(Dataset excerpts)

Definition one (b : bool) : Z := if b then 1 else 0.

Lemma count_node_adds a n a' : count_node a n = Ok a' ->
  a' = Counters (total a) (ready a + one (is_ready n)) (pending a + one (negb (is_ready n))) (poweredOn a + one (is_on n))
         (poweredOff a + one (is_off n)) (healthy a + one (has_health "OK" n)) (warning a + one (has_health "Warning" n))
         (critical a + one (has_health "Critical" n)).
Proof.
  unfold count_node. intros (on & ->%powered_on_value & [= <-])%res_bind_ok. destruct (healths_disjoint n) as [H1 H2].
  unfold is_off. fold (is_ready n) (is_on n) (has_health "OK" n) (has_health "Warning" n) (has_health "Critical" n). revert H1 H2.
  generalize (is_ready n), (is_on n), (is_none (dget "powerState" n)), (has_health "OK" n), (has_health "Warning" n), (has_health "Critical" n).
  intros r p o h w c H1 H2. destruct a, h; [destruct (H1 eq_refl) as [-> ->]|destruct w; [rewrite (H2 eq_refl)|destruct c]];
    destruct r, p, o; cbn; by rewrite ?Z.add_0_r.
Qed.

Lemma count_nodes nodes a s : res_fold count_node a nodes = Ok s ->
  s = Counters (total a) (ready a + count is_ready nodes) (pending a + count (fun n => negb (is_ready n)) nodes)
        (poweredOn a + count is_on nodes) (poweredOff a + count is_off nodes) (healthy a + count (has_health "OK") nodes)
        (warning a + count (has_health "Warning") nodes) (critical a + count (has_health "Critical") nodes).
Proof.
  revert a. induction nodes as [|n nodes IH]; intros a; cbn [res_fold].
  - intros [= <-]. destruct a. cbn. by rewrite !Z.add_0_r.
  - intros (a' & ->%count_node_adds & ->%IH)%res_bind_ok. rewrite !count_cons. cbn. unfold one. f_equal; lia.
Qed.

(** The summary counts: every counter is the number of its rows; ready and pending
    partition the fleet, powered on, off and unknown do too, and the healths are disjoint. *)
Theorem counters_exact nodes s : fleet_summary nodes = Ok s ->
  s = Counters (Z.of_nat (length nodes)) (count is_ready nodes) (count (fun n => negb (is_ready n)) nodes) (count is_on nodes)
        (count is_off nodes) (count (has_health "OK") nodes) (count (has_health "Warning") nodes) (count (has_health "Critical") nodes) /\
  ready s + pending s = total s /\ poweredOn s + poweredOff s + count (fun n => is_none (dget "powerState" n)) nodes = total s /\
  healthy s + warning s + critical s <= total s.
Proof.
  intros ->%count_nodes. cbn. split; [done|]. induction nodes as [|n nodes (IH1 & IH2 & IH3)]; [done|]. rewrite !count_cons. cbn [length].
  assert (is_none (dget "powerState" n) = true -> is_on n = false) as Hn by (unfold is_on; by destruct (dget "powerState" n)).
  destruct (healths_disjoint n) as [H1 H2].
  unfold is_off at 1. split_and!.
  - destruct (is_ready n); cbn; lia.
  - destruct (is_on n), (is_none (dget "powerState" n)); cbn; try (by discriminate Hn); lia.
  - destruct (has_health "OK" n), (has_health "Warning" n), (has_health "Critical" n); cbn; try (by destruct H1); try (by discriminate H2); lia.
Qed.

Lemma counters_exact_witness :
  exists nodes s, res_map normalize_endpoint quoted_fleet = Ok nodes /\ fleet_summary nodes = Ok s /\ ready s + pending s = total s /\ poweredOff s = 1.
Proof.
  destruct (res_map normalize_endpoint quoted_fleet) as [nodes|e|] eqn:Hn.
  2,3: exfalso; vm_compute in Hn; discriminate Hn.
  destruct (fleet_summary nodes) as [s|e|] eqn:Hs.
  2,3: exfalso; vm_compute in Hn; injection Hn as <-; vm_compute in Hs; discriminate Hs.
  exists nodes, s. destruct (counters_exact nodes s Hs) as (_ & Ht & _). split; [reflexivity|]. split; [exact Hs|]. split; [exact Ht|].
  vm_compute in Hn. injection Hn as <-. vm_compute in Hs. by injection Hs as <-.
Defined.

(** ** Drift *)

(** The component and the version that an entry of [nicFirmware] reports. *)
Definition component_report (comp : pyval) : list (string * string) :=
  match comp with
  | PDict c => if is_none (dget "id" c) || is_none (dget "version" c) then [] else [(py_str (dget "id" c), py_str (dget "version" c))]
  | _ => []
  end.

(** Some node runs version [ver] of component [cid]. *)
Definition reported (nodes : list row) (cid ver : string) : Prop :=
  exists node comps, node ∈ nodes /\ firmware_of node = Ok comps /\ (cid, ver) ∈ flat_map component_report comps.

Definition versions_of (m : list (string * list string)) (cid : string) : list string := dict_get_or cid [] m.

(** The accumulator holds what was seen: distinct keys and versions, none without a version. *)
Record seen_inv (m : list (string * list string)) (seen : string -> string -> Prop) : Prop := {
  seen_keys : NoDup (dict_keys m);
  seen_once : forall cid, NoDup (versions_of m cid);
  seen_exact : forall cid v, v ∈ versions_of m cid <-> seen cid v
}.

Lemma add_version_inv m seen cid ver : seen_inv m seen ->
  seen_inv (add_version m cid ver) (fun c v => seen c v \/ (c = cid /\ v = ver)).
Proof.
  intros [H1 H2 H3]. assert (forall c, versions_of (add_version m cid ver) c =
    if decide (c = cid) then (if decide (ver ∈ versions_of m cid) then versions_of m cid else versions_of m cid ++ [ver]) else versions_of m c) as Hv.
  { intros c. unfold add_version, versions_of, dict_get_or. rewrite dict_get_set. by destruct (decide (c = cid)). }
  split.
  - by apply dict_set_NoDup.
  - intros c. rewrite Hv. repeat case_decide; auto. apply NoDup_app. split; [auto|]. split; [|apply NoDup_singleton].
    intros x Hx ->%list_elem_of_singleton. done.
  - intros c v. rewrite Hv. destruct (decide (c = cid)) as [->|Hc]; [|rewrite H3; naive_solver].
    destruct (decide (ver ∈ versions_of m cid)) as [Hin|Hin]; [|rewrite elem_of_app, list_elem_of_singleton]; rewrite ?H3; rewrite ?H3 in Hin; naive_solver.
Qed.

Lemma add_components_inv comps m seen : seen_inv m seen ->
  seen_inv (fold_left add_component comps m) (fun c v => seen c v \/ (c, v) ∈ flat_map component_report comps).
Proof.
  assert (forall m (P Q : string -> string -> Prop), (forall c v, P c v <-> Q c v) -> seen_inv m P -> seen_inv m Q) as Hext.
  { intros m' P Q HPQ [H1 H2 H3]. split; [done..|]. intros c v. by rewrite H3. }
  revert m seen. induction comps as [|comp comps IH]; intros m seen H; cbn [fold_left flat_map].
  - eapply Hext; [|exact H]. intros c v. rewrite elem_of_nil. naive_solver.
  - assert (seen_inv (add_component m comp) (fun c v => seen c v \/ (c, v) ∈ component_report comp)) as H'.
    { unfold add_component, component_report. destruct comp as [| | | | | | |d|]; try case_match;
        try (eapply Hext; [|exact H]; intros c v; rewrite elem_of_nil; naive_solver).
      eapply Hext; [|apply add_version_inv, H]. intros c v. rewrite list_elem_of_singleton. naive_solver. }
    eapply Hext; [|apply IH, H']. intros c v. rewrite elem_of_app. naive_solver.
Qed.

Lemma versions_seen nodes m : versions_by_component nodes = Ok m -> seen_inv m (reported nodes).
Proof.
  unfold versions_by_component. assert (forall nodes acc m seen, seen_inv acc seen ->
    res_fold (fun acc node => let? comps := firmware_of node in Ok (fold_left add_component comps acc)) acc nodes = Ok m ->
    seen_inv m (fun c v => seen c v \/ reported nodes c v)) as H.
  { clear. intros nodes. induction nodes as [|n nodes IH]; intros acc m seen Hacc; cbn [res_fold].
    - intros [= <-]. destruct Hacc as [H1 H2 H3]. split; [done..|]. intros c v. rewrite H3. split; [auto|].
      intros [|(n & comps & Hn & _)]; [done|]. by apply elem_of_nil in Hn.
    - intros (acc' & (comps & Hc & [= <-])%res_bind_ok & Hm)%res_bind_ok. apply (IH _ _ _ (add_components_inv comps _ _ Hacc)) in Hm.
      destruct Hm as [H1 H2 H3]. split; [done..|]. intros c v. rewrite H3. unfold reported. split.
      + intros [[?|Hin]|(n' & comps' & Hn' & ?)]; [by left|right; exists n, comps; split; [by left|done]|].
        right. exists n', comps'. split; [by right|done].
      + intros [?|(n' & comps' & Hn' & Hc' & Hin)]; [by left; left|]. apply elem_of_cons in Hn' as [->|Hn'];
          [left; right; congruence|right; by exists n', comps']. }
  intros Hm. apply (H nodes [] m (fun _ _ => False)) in Hm as [H1 H2 H3].
  - split; [done..|]. intros c v. rewrite H3. naive_solver.
  - split; [constructor|intros; constructor|]. intros c v. unfold versions_of, dict_get_or. simpl. by rewrite elem_of_nil.
Qed.

Lemma sort_strs_sorted l : Sorted (fun a b => String.ltb b a = false) (sort_strs l).
Proof.
  unfold sort_strs. match goal with |- context [fold_left ?f l []] => set (ins := f) end.
  assert (forall acc x, Sorted (fun a b => String.ltb b a = false) acc -> Sorted (fun a b => String.ltb b a = false) (ins acc x)) as Hins.
  { intros acc x. induction 1 as [|y acc Hacc IH Hy]; [repeat constructor|]. cbn [ins]. cbn. destruct (String.ltb x y) eqn:Hlt.
    - repeat constructor; [done|done|]. by apply ltb_asym.
    - constructor; [exact IH|]. destruct acc as [|z acc]; [by constructor|]. cbn. destruct (String.ltb x z); [by constructor|].
      inversion Hy; by constructor. }
  assert (forall acc, Sorted (fun a b => String.ltb b a = false) acc -> Sorted (fun a b => String.ltb b a = false) (fold_left ins l acc)) as H.
  { induction l as [|x l IH]; intros acc Hacc; [done|]. cbn [fold_left]. auto. }
  apply H. constructor.
Qed.

Lemma at_least_two (l : list string) : NoDup l -> (1 <? length l)%nat = true <-> exists v w, v <> w /\ v ∈ l /\ w ∈ l.
Proof.
  intros Hnd. rewrite Nat.ltb_lt. split.
  - destruct l as [|v [|w l]]; cbn; try lia. intros _. exists v, w. apply NoDup_cons in Hnd as [Hv _]. rewrite elem_of_cons in Hv.
    split; [naive_solver|]. split; [by left|by right; left].
  - intros (v & w & Hne & Hv & Hw). destruct l as [|x [|y l]]; cbn; try lia.
    + by apply elem_of_nil in Hv.
    + apply list_elem_of_singleton in Hv, Hw. congruence.
Qed.

(** Drift is exact: a component is listed, once, exactly when two versions of it are
    reported, and then with every reported version once, in order.  Different versions of
    different components are not drift. *)
Theorem drift_exact nodes drift : fleet_firmware_drift nodes = Ok drift ->
  NoDup (dict_keys drift) /\
  (forall cid, cid ∈ dict_keys drift <-> exists v w, v <> w /\ reported nodes cid v /\ reported nodes cid w) /\
  forall cid vers, (cid, vers) ∈ drift ->
    (forall v, v ∈ vers <-> reported nodes cid v) /\ NoDup vers /\ Sorted (fun a b => String.ltb b a = false) vers.
Proof.
  unfold fleet_firmware_drift. intros (m & [Hk Ho He]%versions_seen & [= <-])%res_bind_ok.
  assert (forall cid vers, (cid, vers) ∈ m -> vers = versions_of m cid) as Hget.
  { intros cid vers Hin%dict_get_NoDup; [|done]. unfold versions_of, dict_get_or. by rewrite Hin. }
  split_and!.
  - unfold dict_keys in *. rewrite map_map. cbn [fst]. clear Ho He Hget. induction m as [|[c vs] m IH]; [constructor|].
    cbn in Hk. apply NoDup_cons in Hk as [Hc Hk]. cbn [List.filter]. case_match; [|auto]. cbn [map]. constructor; [|auto].
    intros ([c' vs'] & Heq & Hin)%list_elem_of_fmap. cbn in Heq. subst c'. apply list_elem_of_In, filter_In in Hin as [Hin _]. apply Hc.
    apply list_elem_of_fmap. exists (c, vs'). split; [done|]. by apply list_elem_of_In.
  - intros cid. setoid_rewrite <- He. rewrite <- at_least_two by auto. unfold dict_keys. split.
    + intros ([c vs] & Heq & ([c' vs'] & [= -> ->] & [Hin Hlen]%list_elem_of_In%filter_In)%list_elem_of_fmap)%list_elem_of_fmap.
      cbn in Heq. subst c'. apply list_elem_of_In, Hget in Hin as ->. done.
    + intros Hlen. apply list_elem_of_fmap. exists (cid, sort_strs (versions_of m cid)). split; [done|].
      apply list_elem_of_fmap. exists (cid, versions_of m cid). split; [done|]. apply list_elem_of_In, filter_In. split; [|done].
      apply list_elem_of_In, dict_get_In. unfold versions_of, dict_get_or in *. destruct (dict_get cid m); done.
  - intros cid vers ([c' vs] & [= -> ->] & [Hin _]%list_elem_of_In%filter_In)%list_elem_of_fmap. apply list_elem_of_In, Hget in Hin as ->.
    cbn [fst snd]. split_and!; [|by rewrite sort_strs_perm|apply sort_strs_sorted]. intros v. by rewrite sort_strs_perm, He.
Qed.

Lemma drift_exact_witness :
  exists nodes drift, res_map normalize_endpoint quoted_fleet = Ok nodes /\ fleet_firmware_drift nodes = Ok drift /\
    drift = [("CX8_0", ["40.1"; "40.2"])] /\ exists v w, v <> w /\ reported nodes "CX8_0" v /\ reported nodes "CX8_0" w.
Proof.
  destruct (res_map normalize_endpoint quoted_fleet) as [nodes|e|] eqn:Hn.
  2,3: exfalso; vm_compute in Hn; discriminate Hn.
  exists nodes, [("CX8_0", ["40.1"; "40.2"])].
  assert (fleet_firmware_drift nodes = Ok [("CX8_0", ["40.1"; "40.2"])]) as Hd by (vm_compute in Hn; injection Hn as <-; reflexivity).
  split; [reflexivity|]. split; [exact Hd|]. split; [reflexivity|].
  apply (drift_exact nodes _ Hd). by left.
Defined.
End FleetStatus.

● What to do: Each line above that contains the string "length" should be identified and copied.

● Task answer:
  s = Counters (Z.of_nat (length nodes)) (count is_ready nodes) (count (fun n => negb (is_ready n)) nodes) (count is_on nodes)
  intros ->%count_nodes. cbn. split; [done|]. induction nodes as [|n nodes (IH1 & IH2 & IH3)]; [done|]. rewrite !count_cons. cbn [length].
Lemma at_least_two (l : list string) : NoDup l -> (1 <? length l)%nat = true <-> exists v w, v <> w /\ v ∈ l /\ w ∈ l.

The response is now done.